> _WORK TASK_: Below are lines of data, and only some are wanted. Please repeat exactly those from the line that has "Definition optional_get (v" through the line that has "Definition applyScale (value".

Collected data entries
.....
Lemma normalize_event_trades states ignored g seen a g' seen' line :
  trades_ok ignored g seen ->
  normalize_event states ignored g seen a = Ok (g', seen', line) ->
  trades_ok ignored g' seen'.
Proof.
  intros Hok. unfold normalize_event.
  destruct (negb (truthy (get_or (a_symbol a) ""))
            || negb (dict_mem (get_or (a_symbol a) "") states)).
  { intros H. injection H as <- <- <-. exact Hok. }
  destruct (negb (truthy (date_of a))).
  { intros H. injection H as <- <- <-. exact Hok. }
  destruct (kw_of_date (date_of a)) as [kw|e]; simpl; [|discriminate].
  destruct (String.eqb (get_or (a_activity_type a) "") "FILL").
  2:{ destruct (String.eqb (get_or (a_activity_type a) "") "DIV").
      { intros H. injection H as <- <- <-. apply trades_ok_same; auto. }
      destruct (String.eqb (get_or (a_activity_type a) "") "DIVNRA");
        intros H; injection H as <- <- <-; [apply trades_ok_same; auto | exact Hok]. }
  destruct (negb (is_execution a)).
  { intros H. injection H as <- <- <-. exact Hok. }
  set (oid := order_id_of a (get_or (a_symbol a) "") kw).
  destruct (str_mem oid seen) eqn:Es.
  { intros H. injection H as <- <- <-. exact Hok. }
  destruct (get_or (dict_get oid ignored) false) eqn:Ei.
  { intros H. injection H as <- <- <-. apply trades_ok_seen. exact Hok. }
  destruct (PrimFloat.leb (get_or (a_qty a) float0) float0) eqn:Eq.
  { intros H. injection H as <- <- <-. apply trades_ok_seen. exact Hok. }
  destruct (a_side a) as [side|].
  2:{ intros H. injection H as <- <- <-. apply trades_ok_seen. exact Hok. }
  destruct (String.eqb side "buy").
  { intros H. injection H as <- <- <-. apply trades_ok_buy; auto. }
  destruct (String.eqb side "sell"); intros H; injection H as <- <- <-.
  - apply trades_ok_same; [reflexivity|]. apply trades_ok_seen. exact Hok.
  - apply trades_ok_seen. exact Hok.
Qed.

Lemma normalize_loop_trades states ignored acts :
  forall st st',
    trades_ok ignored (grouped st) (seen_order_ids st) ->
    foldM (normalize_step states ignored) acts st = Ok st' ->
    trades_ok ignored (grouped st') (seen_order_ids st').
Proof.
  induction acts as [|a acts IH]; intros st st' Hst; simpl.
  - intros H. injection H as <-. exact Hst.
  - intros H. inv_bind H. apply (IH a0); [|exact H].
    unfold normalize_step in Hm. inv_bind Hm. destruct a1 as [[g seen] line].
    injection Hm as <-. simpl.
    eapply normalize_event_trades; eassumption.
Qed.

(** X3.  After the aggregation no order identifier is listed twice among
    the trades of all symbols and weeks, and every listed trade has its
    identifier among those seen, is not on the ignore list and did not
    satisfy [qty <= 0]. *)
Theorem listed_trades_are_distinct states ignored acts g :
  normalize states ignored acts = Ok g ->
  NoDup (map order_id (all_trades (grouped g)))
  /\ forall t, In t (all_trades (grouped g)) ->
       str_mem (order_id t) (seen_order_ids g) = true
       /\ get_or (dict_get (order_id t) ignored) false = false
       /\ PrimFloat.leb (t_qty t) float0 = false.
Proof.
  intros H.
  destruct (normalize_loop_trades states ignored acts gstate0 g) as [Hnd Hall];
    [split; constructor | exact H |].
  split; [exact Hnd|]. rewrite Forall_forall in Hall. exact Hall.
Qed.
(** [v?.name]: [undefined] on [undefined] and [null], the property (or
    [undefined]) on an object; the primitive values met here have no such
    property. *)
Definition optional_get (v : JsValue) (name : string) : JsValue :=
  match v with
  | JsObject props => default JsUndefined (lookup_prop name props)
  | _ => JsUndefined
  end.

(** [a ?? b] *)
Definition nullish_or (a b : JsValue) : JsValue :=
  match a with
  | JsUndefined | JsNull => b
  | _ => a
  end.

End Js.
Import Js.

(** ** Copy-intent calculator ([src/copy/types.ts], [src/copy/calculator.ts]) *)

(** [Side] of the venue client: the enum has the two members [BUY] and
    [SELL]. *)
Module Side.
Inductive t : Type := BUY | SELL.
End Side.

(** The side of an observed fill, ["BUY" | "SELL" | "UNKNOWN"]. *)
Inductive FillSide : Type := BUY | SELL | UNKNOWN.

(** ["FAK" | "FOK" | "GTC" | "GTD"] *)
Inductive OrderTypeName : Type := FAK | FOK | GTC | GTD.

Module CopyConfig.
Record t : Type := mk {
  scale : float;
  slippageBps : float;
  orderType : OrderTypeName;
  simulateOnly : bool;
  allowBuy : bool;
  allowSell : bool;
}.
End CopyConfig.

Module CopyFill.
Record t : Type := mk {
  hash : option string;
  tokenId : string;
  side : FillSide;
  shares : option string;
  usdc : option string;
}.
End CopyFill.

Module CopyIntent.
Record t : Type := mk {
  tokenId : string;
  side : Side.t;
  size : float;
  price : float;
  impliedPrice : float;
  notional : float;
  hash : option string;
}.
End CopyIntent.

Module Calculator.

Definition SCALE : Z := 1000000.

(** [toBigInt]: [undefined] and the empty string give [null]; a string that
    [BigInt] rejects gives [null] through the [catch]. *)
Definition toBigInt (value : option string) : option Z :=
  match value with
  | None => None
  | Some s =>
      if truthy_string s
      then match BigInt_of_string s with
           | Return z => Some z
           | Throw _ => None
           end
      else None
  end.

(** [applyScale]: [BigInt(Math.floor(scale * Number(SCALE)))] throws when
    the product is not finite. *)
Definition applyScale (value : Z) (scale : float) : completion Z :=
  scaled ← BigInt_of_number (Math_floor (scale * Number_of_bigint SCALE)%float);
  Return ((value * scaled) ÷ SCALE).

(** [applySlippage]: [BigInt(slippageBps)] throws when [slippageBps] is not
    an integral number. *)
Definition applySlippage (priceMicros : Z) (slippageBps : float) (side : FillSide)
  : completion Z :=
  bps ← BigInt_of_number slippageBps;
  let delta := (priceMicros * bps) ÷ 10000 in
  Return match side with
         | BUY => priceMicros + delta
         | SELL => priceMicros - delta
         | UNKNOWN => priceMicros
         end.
.....
> _RESULT_:
Definition optional_get (v : JsValue) (name : string) : JsValue :=
  match v with
  | JsObject props => default JsUndefined (lookup_prop name props)
  | _ => JsUndefined
  end.

(** [a ?? b] *)
Definition nullish_or (a b : JsValue) : JsValue :=
  match a with
  | JsUndefined | JsNull => b
  | _ => a
  end.

End Js.
Import Js.

(** ** Copy-intent calculator ([src/copy/types.ts], [src/copy/calculator.ts]) *)

(** [Side] of the venue client: the enum has the two members [BUY] and
    [SELL]. *)
Module Side.
Inductive t : Type := BUY | SELL.
End Side.

(** The side of an observed fill, ["BUY" | "SELL" | "UNKNOWN"]. *)
Inductive FillSide : Type := BUY | SELL | UNKNOWN.

(** ["FAK" | "FOK" | "GTC" | "GTD"] *)
Inductive OrderTypeName : Type := FAK | FOK | GTC | GTD.

Module CopyConfig.
Record t : Type := mk {
  scale : float;
  slippageBps : float;
  orderType : OrderTypeName;
  simulateOnly : bool;
  allowBuy : bool;
  allowSell : bool;
}.
End CopyConfig.

Module CopyFill.
Record t : Type := mk {
  hash : option string;
  tokenId : string;
  side : FillSide;
  shares : option string;
  usdc : option string;
}.
End CopyFill.

Module CopyIntent.
Record t : Type := mk {
  tokenId : string;
  side : Side.t;
  size : float;
  price : float;
  impliedPrice : float;
  notional : float;
  hash : option string;
}.
End CopyIntent.

Module Calculator.

Definition SCALE : Z := 1000000.

(** [toBigInt]: [undefined] and the empty string give [null]; a string that
    [BigInt] rejects gives [null] through the [catch]. *)
Definition toBigInt (value : option string) : option Z :=
  match value with
  | None => None
  | Some s =>
      if truthy_string s
      then match BigInt_of_string s with
           | Return z => Some z
           | Throw _ => None
           end
      else None
  end.

(** [applyScale]: [BigInt(Math.floor(scale * Number(SCALE)))] throws when
    the product is not finite. *)
Definition applyScale (value : Z) (scale : float) : completion Z :=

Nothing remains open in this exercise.